To investigate DNA double-strand breaks (DSBs) in blood lymphocytes induced by two-day 99mTc-MIBI myocardial perfusion scintigraphy (MPS) using y-H2AX immunofluorescence microscopy and to correlate the results with 99mTc activity in blood samples. Eleven patients who underwent two-day MPS were included. DSB blood sampling was performed before and 5min, 1h and 24h after the first and second radiotracer injections. 99mTc activity was measured in each blood sample. For immunofluorescence microscopy, distinct foci representing DSBs were quantified in lymphocytes after staining for the phosphorylated histone variant y-H2AX. The 99mTc-MIBI activity measured on days one and two was similar (254±25 and 258±27 MBq; p=0.594).

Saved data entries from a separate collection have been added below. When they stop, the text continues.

(** * YOLOv8-qat: the network of [nets/nn.py]

    A shallow embedding of the architecture file of the repository: the
    activation gate [SiLU], the convolution block [Conv], [Residual], [CSP],
    [SPP], the backbone [DarkNet], the pyramid [DarkFPN], the detection
    [Head], the model [YOLO], the wrapper [QAT] and the six factories.

    The tensor library is outside the repository.  A tensor is embedded as
    what the architecture code can observe of it: its shape, its quantization
    parameters (when it is a quantized tensor) and the expression that
    computed it.  Learned parameters and running statistics are not
    modelled, so two layers of the same configuration are the same layer.
    Python exceptions are values of the error type [exn]. *)

From Stdlib Require Import String ZArith QArith List Bool Lia.
Import ListNotations.
Open Scope Z_scope.

(** ** Python values and exceptions *)

Inductive exn : Type :=
| AttributeError
| IndexError
| RuntimeError
| ValueError
| ZeroDivisionError.

Inductive result (A : Type) : Type :=
| Ok (a : A)
| Raise (e : exn).

Arguments Ok {A} a.
Arguments Raise {A} e.

Definition bind {A B : Type} (m : result A) (k : A -> result B) : result B :=
  match m with
  | Ok a => k a
  | Raise e => Raise e
  end.

Notation "'let*' x ':=' m 'in' k" := (bind m (fun x => k))
  (at level 10, x pattern, m at level 100, k at level 200).

Fixpoint mapM {A B : Type} (f : A -> result B) (l : list A) : result (list B) :=
  match l with
  | [] => Ok []
  | a :: l' =>
      let* b := f a in
      let* bs := mapM f l' in
      Ok (b :: bs)
  end.

(** [l[i]] on a Python list or tuple: a negative index counts from the end. *)
Definition getitem {A : Type} (l : list A) (i : Z) : result A :=
  let n := Z.of_nat (length l) in
  let j := if i <? 0 then i + n else i in
  if (j <? 0) || (n <=? j) then Raise IndexError
  else match nth_error l (Z.to_nat j) with
       | Some a => Ok a
       | None => Raise IndexError
       end.

(** [a / b] on Python integers: true division.  The quotient is kept as an
    exact rational in lowest terms. *)
Definition truediv (a b : Z) : result Q :=
  if b =? 0 then Raise ZeroDivisionError
  else Ok (Qred (inject_Z a / inject_Z b)).

(** [max(a, b)] and [max(a, b, c)] on Python integers. *)
Definition max2 (a b : Z) : Z := Z.max a b.
Definition max3 (a b c : Z) : Z := Z.max (Z.max a b) c.

(** ** The tensor library *)

Module torch.

(** Quantization parameters of a per-tensor quantized tensor. *)
Definition QParams : Type := (Q * Z)%type.

(** The computation that produced a tensor. *)
#[warnings="-register-all"]
Inductive Expr : Type :=
| Input (name : string)
| Zeros (size : list Z)
| Conv2dOp (in_ch out_ch k s p : Z) (bias : bool) (x : Expr)
| BatchNormOp (num_features : Z) (eps momentum : Q) (x : Expr)
| SigmoidOp (x : Expr)
| ReluOp (x : Expr)
| MulOp (a b : Expr)
| AddOp (a b : Expr)
| QuantizedMulOp (a b : Expr) (scale : Q) (zero_point : Z)
| QuantizedAddOp (a b : Expr) (scale : Q) (zero_point : Z)
| ChunkOp (x : Expr) (chunks : Z) (dim : nat) (index : nat)
| CatOp (xs : list Expr) (dim : nat)
| DequantizeOp (x : Expr)
| QuantizePerTensorOp (x : Expr) (scale : Q) (zero_point : Z)
| MaxPool2dOp (k s p : Z) (x : Expr)
| UpsampleNearestOp (scale_factor : Z) (x : Expr).

Record Tensor : Type := mkTensor {
  shape : list Z;
  qparams : option QParams;
  data : Expr
}.

Definition is_quantized (x : Tensor) : bool :=
  match qparams x with
  | Some _ => true
  | None => false
  end.

Definition q_scale (x : Tensor) : result Q :=
  match qparams x with
  | Some (s, _) => Ok s
  | None => Raise RuntimeError
  end.

Definition q_zero_point (x : Tensor) : result Z :=
  match qparams x with
  | Some (_, z) => Ok z
  | None => Raise RuntimeError
  end.

(** [torch.zeros] of a given size. *)
Definition zeros (size : list Z) : Tensor :=
  {| shape := size; qparams := None; data := Zeros size |}.

Fixpoint shape_eqb (a b : list Z) : bool :=
  match a, b with
  | [], [] => true
  | x :: a', y :: b' => (x =? y) && shape_eqb a' b'
  | _, _ => false
  end.

(** Broadcasting of two shapes, aligned at the last dimension. *)
Fixpoint broadcast_rev (a b : list Z) : result (list Z) :=
  match a, b with
  | [], _ => Ok b
  | _, [] => Ok a
  | x :: a', y :: b' =>
      let* r := broadcast_rev a' b' in
      if x =? y then Ok (x :: r)
      else if x =? 1 then Ok (y :: r)
      else if y =? 1 then Ok (x :: r)
      else Raise RuntimeError
  end.

Definition broadcast_shapes (a b : list Z) : result (list Z) :=
  let* r := broadcast_rev (rev a) (rev b) in
  Ok (rev r).

(** [a * b] and [a + b]: real-valued operands only. *)
Definition mul (a b : Tensor) : result Tensor :=
  if is_quantized a || is_quantized b then Raise RuntimeError
  else
    let* s := broadcast_shapes (shape a) (shape b) in
    Ok {| shape := s; qparams := None; data := MulOp (data a) (data b) |}.

Definition add (a b : Tensor) : result Tensor :=
  if is_quantized a || is_quantized b then Raise RuntimeError
  else
    let* s := broadcast_shapes (shape a) (shape b) in
    Ok {| shape := s; qparams := None; data := AddOp (data a) (data b) |}.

Compared with baseline DSB foci (0.09±0.05/cell), a significant increase was found at 5min (0.19±0.04/cell) and 1h (0.18±0.04/cell) after the first injection and at 5min and 1h after the second injection (0.21±0.03 and 0.19±0.04/cell, respectively; p=0.003 for both). At 24h after the first and second injections, the number of DSB foci had returned to baseline (0.06±0.02 and 0.12±0.05/cell, respectively). 99mTc activity levels in peripheral blood samples correlated well with DSB counts (r=0.451). DSB counts reflect 99mTc-MIBI activity after injection for two-day MPS, and might allow individual monitoring of biological effects of cardiac nuclear imaging. • Myocardial perfusion scintigraphy using 99mTc induces time-dependent double-strand breaks (DSBs) • γ-H2AX immunofluorescence microscopy shows DSB as an early response to radiotracer injection • Activity measurements of 99mTc correlate well with detected DSB • DSB foci induced by 99mTc return to baseline 24h after radiotracer injection.